Colorado-based band the Motet is one of nine headliners at the 47th annual fair. It runs Thursday through Sunday and the Motet hit the main stage on Saturday night. Vocalist Jans Ingber says this is the band’s first time playing the fair, and they are up for an adventure.
“Word got out that we were going to be up in Alaska. Because you know for some of us – it’s a journey to get up there. We play Salmonfest the night before we fly on three different planes to get to Haines,” said Ingber, adding that fair goers can expect some seriously funky dance music from the band.
Live music is a key feature of the fair – over 35 acts will play on three stages. They include local Haines and Skagway performers, and artists from Southeast and the Lower 48.
Fair Executive Director Jessica Edwards says one of the new offerings this year is a Sunday morning garden tour.
“We’re trying to dig in a little bit to the agricultural mission of our organizations. So getting people into people’s gardens and seeing what they’re doing, how they’re growing…there will be presentations by the growers…and an opportunity for people to see what other people are doing and what other methods are successful for them,” Edwards said.

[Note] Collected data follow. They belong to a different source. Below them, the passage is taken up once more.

(** What the lookups of [::compare] find. *)
Lemma counterpart t n :
  names_unique t →
  (∃ q, property_for_name t n = Some q ∧ property_is_computed t q = false ∧ q ∈ persisted_properties t ∧ name q = n) ∨
  ((∀ q, q ∈ persisted_properties t → name q ≠ n) ∧ ∀ q, property_for_name t n = Some q → property_is_computed t q = true).
Proof.
  intros Hu. unfold property_for_name. destruct (find _ (persisted_properties t)) as [q|] eqn:E1.
  - left. apply find_some in E1 as [Hq Hn%bool_decide_eq_true]. exists q. split_and!; try done.
    unfold property_is_computed. apply not_true_iff_false. rewrite existsb_exists. intros (c & Hc & He).
    unfold Props.eqb in He. rewrite !andb_true_iff in He. destruct He as [[[_ He%bool_decide_eq_true] _] _].
    apply (names_apart t q c Hu Hq); [by apply list_elem_of_In|done].
  - right. rewrite find_none in E1. setoid_rewrite bool_decide_eq_false in E1. split; [done|]. intros q [Hq _]%find_some.
    unfold property_is_computed. apply existsb_exists. exists q. split; [by apply list_elem_of_In|].
    unfold Props.eqb. rewrite Z.eqb_refl, !eqb_reflx. by repeat rewrite bool_decide_true by done.
Qed.

Lemma property_changes_gone e t p :
  (∀ q, q ∈ persisted_properties t → name q ≠ name p) →
  (∀ q, property_for_name t (name p) = Some q → property_is_computed t q = true) →
  property_changes e t p = [RemoveProperty e p].
Proof. intros _ Hc. unfold property_changes. destruct (property_for_name t (name p)) as [q|]; [|done]. by rewrite Hc. Qed.

(** The changes of a property that is kept. *)
Definition kept_changes (e : ObjectSchema) (p q : Property) : list SchemaChange :=
  if decide (same_type p q) then
    (if negb (Bool.eqb (is_nullable (type p)) (is_nullable (type q)))
     then if is_nullable (type p) then [MakePropertyRequired e p] else [MakePropertyNullable e p] else []) ++
    (if Props.requires_index q then if negb (is_indexed p) then [AddIndex e p] else []
     else if Props.requires_index p then [RemoveIndex e p] else [])
  else [ChangePropertyType e p q].

Lemma property_changes_kept e t p q :
  property_for_name t (name p) = Some q → property_is_computed t q = false → property_changes e t p = kept_changes e p q.
Proof.
  intros Hq Hc. unfold property_changes, kept_changes. rewrite Hq, Hc. unfold type_eqb.
  destruct (Z.eqb_spec (base_type (type p)) (base_type (type q))) as [E1|N1]; cbn [negb orb].
  2: { by rewrite decide_False by (by intros (? & ? & ?)). }
  case_bool_decide as E2; cbn [negb orb]; [|by rewrite decide_False by (by intros (? & ? & ?))].
  destruct (Bool.eqb (is_array (type p)) (is_array (type q))) eqn:E3; cbn [negb].
  - apply eqb_prop in E3. by rewrite decide_True by done.
  - apply eqb_false_iff in E3. by rewrite decide_False by (by intros (? & ? & ?)).
Qed.

Lemma in_if (b : bool) (l : list SchemaChange) c : c ∈ (if b then l else []) ↔ b = true ∧ c ∈ l.
Proof. destruct b; rewrite ?elem_of_nil; naive_solver. Qed.

Lemma kept_changes_sound e t p q c : kept e t p q → c ∈ kept_changes e p q → class_change e t c.
Proof.
  intros Hk. unfold kept_changes. case_decide as Hs; [|rewrite list_elem_of_singleton; intros ->; by apply property_retyped].
  rewrite elem_of_app. intros [Hc|Hc].
  - apply in_if in Hc as [Hb Hc]. destruct (is_nullable (type p)) eqn:E1, (is_nullable (type q)) eqn:E2; try done;
      apply list_elem_of_singleton in Hc as ->; eauto using class_change.
  - destruct (Props.requires_index q) eqn:E1; apply in_if in Hc as [Hb Hc]; apply list_elem_of_singleton in Hc as ->;
      [apply negb_true_iff in Hb|]; eauto using class_change.
Qed.

Definition class_changes (e t : ObjectSchema) : list SchemaChange :=
  concat (property_changes e t <$> persisted_properties e) ++ primary_key_changes e t ++ added_properties e t.

Lemma in_property_changes e t c :
  c ∈ concat (property_changes e t <$> persisted_properties e) ↔ ∃ p, p ∈ persisted_properties e ∧ c ∈ property_changes e t p.
Proof.
  rewrite list_elem_of_In, in_concat. setoid_rewrite <- list_elem_of_In. setoid_rewrite list_elem_of_fmap. naive_solver.
Qed.

Lemma in_added_properties e t c :
  c ∈ added_properties e t ↔ ∃ q, q ∈ persisted_properties t ∧ (∀ p, p ∈ all_properties e → name p ≠ name q) ∧ c = AddProperty e q.
Proof.
  unfold added_properties. rewrite list_elem_of_omap. setoid_rewrite <- for_name_none.
  split; intros (q & Hq & Hc); exists q; (split; [done|]); destruct (property_for_name e (name q)); naive_solver.
Qed.

Lemma in_primary_key_changes e t c :
  c ∈ primary_key_changes e t ↔ primary_key e ≠ primary_key t ∧ c = ChangePrimaryKey e (primary_key_property t).
Proof.
  unfold primary_key_changes. rewrite in_if, list_elem_of_singleton, negb_true_iff, bool_decide_eq_false. done.
Qed.

(** A kept property is looked up as itself. *)
Lemma kept_lookup e t p q :
  names_unique t → kept e t p q → property_for_name t (name p) = Some q ∧ property_is_computed t q = false.
Proof.
  intros Hu (Hp & Hq & En). destruct (counterpart t (name p) Hu) as [(q' & H1 & H2 & H3 & H4)|[Hn _]]; [|by destruct (Hn q)].
  assert (q' = q) as ->; [|done]. apply (name_unique t); try done; [by apply elem_of_app; left..|congruence].
Qed.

Another new event is the Singer-Songwriter Showcase on Saturday. This is the chance for musicians to show off their talent in a less competitive setting than the juried Singer-Songwriter Competition held on Friday. The Southeast’s Got Talent show happens Thursday evening, with grand prizes of $400 for both the adult and youth categories. Edwards says that show is a fair highlight.
“I think our limitations are no dangerous acts, no animals and no fire. But beyond that…just anything goes. That’s been a super popular,” said Edwards.

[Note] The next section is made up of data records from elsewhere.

(** What a call appends is parsed as [parsed_call] says. *)
Lemma appends_call c : (∀ s, c ≠ select s) → wf_call c → appends (call_args c) (parsed_call c).
Proof.
  intros Hns. destruct c; cbn [wf_call call_args parsed_call]; intros Hwf; destruct_and?;
    try (by destruct (Hns s)); try (by eexists; split; [done|read_plain]).
  - eapply (appends_set_unique _ _ _ _ _ _ (set_int col_ndx row_ndx value variant)); try done. intros ?. read_value.
  - apply appends_set; try done. intros ?. read_value.
  - apply appends_set; try done. intros ?. read_value.
  - apply appends_asserted; [done|]. eexists. split; [done|]. apply (reads_set instr_Set type_Double); try done. intros ?. read_value.
  - destruct value as [s|]; [|apply appends_asserted; [done|by apply appends_null]].
    eapply (appends_set_unique _ _ _ _ _ _ (set_string col_ndx row_ndx (Some s) variant)); try done. intros ?. read_value.
  - destruct value as [s|]; [apply appends_set; try done; intros ?; read_value|].
    apply appends_asserted; [done|]. apply appends_null; try done; [by apply is_set_unique|]. unfold unique_prior. by case_bool_decide.
  - apply appends_set; try done. intros ?. read_value.
  - apply appends_set; try done. intros ?. by apply set_timestamp_value.
  - apply appends_set; try done. intros ?. read_value.
  - apply appends_set; try done. intros ?. by apply set_mixed_value.
  - apply appends_set; try done. intros ?. by apply set_link_value.
  - by apply appends_null.
  - apply appends_asserted; [done|]. eexists. split; [done|]. apply parse_one_instr. cbn [parse_instr]. reads_args. rewrite type_of_code.
    eapply reads_pure; [apply reads_error_if; by apply negb_false_iff|]. cbn beta. reads_args.
  - eexists. split; [done|]. apply parse_one_instr.
    assert (nullable && bool_decide (type = type_Mixed) = false) as Emixed by (destruct nullable; [case_bool_decide; naive_solver|done]).
    destruct nullable; cbn [parse_instr]; reads_args; rewrite type_of_code; reads_args.
  - eexists. split; [done|]. apply parse_one_instr. cbn [parse_instr]. reads_args. eapply reads_arg; [apply arg_int; by destruct type|]. cbn beta.
    destruct type; apply reads_emit.
  - apply appends_asserted; [by apply negb_true_iff, Z.eqb_neq|]. eexists. split; [done|]. apply parse_one_instr. cbn [parse_instr]. reads_args.
Qed.

(** [link_list_set_all], entry by entry *)
Lemma reads_value_as_size z : 0 <= z → int64 z → reads (C := call) read_size (encode_int t_int64 z) [] z.
Proof.
  intros H0 Hz. pose proof (read_int_signed (C := call) t_int64 t_size wf_int64 wf_size z Hz (or_intror H0)) as Hr.
  assert (in_type t_size z = true) as E; [|by rewrite E in Hr].
  apply fits_in_type. unfold fits, int64 in *. rewrite in_type_iff in Hz. change (lim_max t_int64) with 9223372036854775807 in Hz. lia.
Qed.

Other fair contests include the Unleash Your Beast Adventure Run, the Wearable Art Review, the Haines Hustle 5K, 10K and Trail Half-Marathon, the Logging Show and the Fisherman’s Rodeo. There will be separate tournaments involving horseshoes, volleyballs and disc golf…and contests for the most loveable dog and best fiddle players.

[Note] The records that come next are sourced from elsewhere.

(** ** The buffer *)

Lemma buffer_reserve_spec size min : fits size → fits min → let s := Buffer.reserve size min in fits s ∧ min <= s ∧ size <= s.
Proof.
  intros Hs Hm. unfold fits in *. unfold Buffer.reserve. destruct (Z.leb_spec min size); [lia|].
  rewrite multiply_exact by (try done; try (by apply fits_in_type); lia).
  destruct (in_type t_size (size * 3)) eqn:E; cbn [default from_option]; unfold id.
  - apply in_type_iff in E. change (lim_max t_size) with (W64 - 1) in E.
    destruct (Z.ltb_spec (size * 3 / 2) min); cbn zeta; Z.to_euclidean_division_equations; lia.
  - change (lim_max t_size / 2) with 9223372036854775807. destruct (Z.ltb_spec 9223372036854775807 min); cbn zeta;
    apply not_true_iff_false in E; rewrite in_type_iff in E; change (lim_max t_size) with (W64 - 1) in E; change (lim_min t_size) with 0 in E; lia.
Qed.

Lemma reserve_extra_spec size used extra :
  fits size → 0 <= used → 0 <= extra → used + extra < W64 →
  ∃ s, Buffer.reserve_extra size used extra = Ok s ∧ fits s ∧ used + extra <= s ∧ size <= s.
Proof.
  intros Hs Hu He Hf. unfold Buffer.reserve_extra. rewrite add_exact by (try done; apply fits_in_type; unfold fits; lia).
  rewrite fits_in_type by (unfold fits; lia). eexists. split; [done|]. destruct (buffer_reserve_spec size (used + extra)) as (H1 & H2 & H3); [done|unfold fits; lia|done].
Qed.

(** ** Sizes of arguments *)

(** An argument that the encoder is ever given, other than the list of values. *)
Definition wf_arg (a : arg) : Prop :=
  match a with
  | a_instr _ | a_type _ | a_bool _ => True
  | a_int t z => wf_type t ∧ in_type t z = true
  | a_raw r => (length r <= 8)%nat
  | a_string s => fits (Z.of_nat (length s))
  | a_numbers l => Forall fits l
  | a_values _ => False
  end.

Lemma encode_int_size t z : wf_type t → in_type t z = true → Z.of_nat (length (encode_int t z)) <= max_enc_bytes_per_num.
Proof.
  intros Ht Hz. destruct (encode_int_spec t z Ht Hz) as (_ & _ & _ & _ & _ & Hl). pose proof (max_bytes_bounds t Ht). destruct Ht as [Hd Hn].
  assert (digits t <= 64) by (unfold needed in Hn; destruct (is_signed t); lia). unfold max_enc_bytes_per_num. lia.
Qed.

Lemma concat_size (t : int_type) l : wf_type t → Forall (λ z, in_type t z = true) l →
  Z.of_nat (length (concat (encode_int t <$> l))) <= max_enc_bytes_per_num * Z.of_nat (length l).
Proof.
  intros Ht. induction 1 as [|z l Hz _ IH]; [done|]. cbn [fmap list_fmap concat length]. rewrite length_app.
  pose proof (encode_int_size t z Ht Hz). unfold max_enc_bytes_per_num in *. lia.
Qed.

Lemma arg_size_bound chunk a : wf_arg a → Z.of_nat (length (arg_bytes a)) <= max_size chunk a.
Proof.
  unfold max_enc_bytes_per_num. destruct a as [| | |t z|r|s|l|l]; cbn [wf_arg arg_bytes max_size length]; unfold max_enc_bytes_per_num; try lia.
  - intros [Ht Hz]. by apply encode_int_size.
  - intros Hs. rewrite length_app. pose proof (encode_int_size t_size _ wf_size (fits_in_type _ Hs)). unfold max_enc_bytes_per_num in *. lia.
  - intros Hl. apply (concat_size t_size l wf_size). eapply Forall_impl; [exact Hl|]. apply fits_in_type.
Qed.

Lemma args_size_bound chunk args : Forall wf_arg args → Z.of_nat (length (args_bytes args)) <= max_size_list chunk args.
Proof.
  induction 1 as [|a args Ha _ IH]; [done|]. rewrite args_cons, length_app. pose proof (arg_size_bound chunk a Ha).
  change (max_size_list chunk (a :: args)) with (max_size chunk a + max_size_list chunk args). lia.
Qed.

(** ** Writing *)

Section write.
Context (chunk : nat).

(** What is written lies in the buffer. *)
Definition wf_encoder (e : encoder) : Prop := fits (capacity e) ∧ 0 <= free e.

Lemma reserve_spec e n :
  wf_encoder e → 0 <= n → Z.of_nat (length (written e)) + n < W64 →
  ∃ e', reserve e n = Ok e' ∧ written e' = written e ∧ wf_encoder e' ∧ n <= free e'.
Proof.
  intros [Hc Hf] Hn Hw. unfold reserve. destruct (Z.ltb_spec (free e) n); [|by exists e].
  destruct (reserve_extra_spec (capacity e) (Z.of_nat (length (written e))) n Hc) as (s & -> & Hs & H1 & H2); try lia.
  eexists. split; [done|]. split; [done|]. unfold wf_encoder, free in *. cbn. split; [split; [done|lia]|lia].
Qed.

Lemma advance_written e pending :
  wf_encoder e → Z.of_nat (length pending) <= free e →
  advance e pending = Ok (MkEncoder (written e ++ pending) (capacity e)) ∧ wf_encoder (MkEncoder (written e ++ pending) (capacity e)) ∧
  free (MkEncoder (written e ++ pending) (capacity e)) = free e - Z.of_nat (length pending).
Proof.
  intros [Hc Hf] Hp. unfold advance. replace (_ <=? free e) with true by lia. split; [done|].
  unfold wf_encoder, free in *. cbn. rewrite length_app. split; [split; [done|lia]|lia].
Qed.

Lemma encode_list_spec e pending args :
  Forall wf_arg args → wf_encoder e → Z.of_nat (length (pending ++ args_bytes args)) <= free e →
  ∃ e', encode_list chunk e pending args = Ok e' ∧ written e' = written e ++ pending ++ args_bytes args ∧ wf_encoder e'.
Proof.
  revert pending. induction args as [|a args IH]; intros pending Ha He Hp.
  - rewrite app_nil_r in *. destruct (advance_written e pending He Hp) as (E & Hw & _). eexists. split; [exact E|]. done.
  - apply Forall_cons in Ha as [Ha Hargs]. rewrite args_cons in *.
    assert (encode_list chunk e pending (a :: args) = encode_list chunk e (pending ++ arg_bytes a) args) as -> by (by destruct a).
    destruct (IH (pending ++ arg_bytes a) Hargs He) as (e' & -> & E & He'); [by rewrite <- app_assoc|].
    exists e'. by rewrite E, <- !app_assoc.
Qed.

Lemma max_size_nonneg a : 0 <= max_size chunk a.
Proof. destruct a; cbn [max_size]; unfold max_enc_bytes_per_num; lia. Qed.

Lemma max_size_list_nonneg args : 0 <= max_size_list chunk args.
Proof. induction args as [|a args IH]; [done|]. pose proof (max_size_nonneg a). cbn. unfold max_size_list in IH. lia. Qed.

And of course, you can’t have a state fair without exhibits of animals, vegetables, foods, arts and crafts.
“We’re really excited that we have some entries from around Southeast that we haven’t had before,” said Judy Heinmiller, who oversees the home arts exhibits. Entries for the beer and wine and preserved foods are already submitted and judged, but the baked goods entries don’t arrive until Wednesday to ensure maximum freshness. So far, she’s excited by the variety of preserved foods….
“We’ve got pickled beach asparagus…bull kelp pickles…a lot of dehydrated herbs,” Heinmiller said.
Ruth Headley is the Fair’s town representative for Whitehorse. She says entries from Yukon quilters make the fair an international event this year.
“We have really never entered before. Someone came and invited us and said why don’t you enter and we went, we don’t know why we don’t enter. And so this is our first year and we managed to 23 I think entries. And next year we’re going to do even better,” said Headley.
Cyni Waddington is the town representative for Wrangell.
“Well, it’s kind of exciting because we just recently started doing our own fair to try to get more interest and we got some really cool exhibits this year…and then we will just box them all up from there and get them shipped to Haines…so we try to make it as easy as possible to get a good showing there,” said Waddington.
Sarah Lawrie from Sitka says she’s pleased with her town’s submissions, which include two wearable art dresses. One is made entirely of candy and the other is a 1920s-style outfit fashioned from wooden clothespins.
The exhibits will be displayed in the fairground’s Harriett Hall.
“During the fair, it’s super fun to go into the hall and just see everything. Some people are interested in seeing what won, some people are just interested in looking at what people create…it’s a nice way to get away from the hubbub action of the rides, the music – you can go in and be quiet and look at people’s art and creations,” said Edwards.
The hubbub arrives on Thursday, July 30th, starting at noon. Admission for all four days is $40 for adults. Senior and youth get in at half price. A shuttle for out-of-towners will be running from the ferry dock to the fairgrounds throughout each day.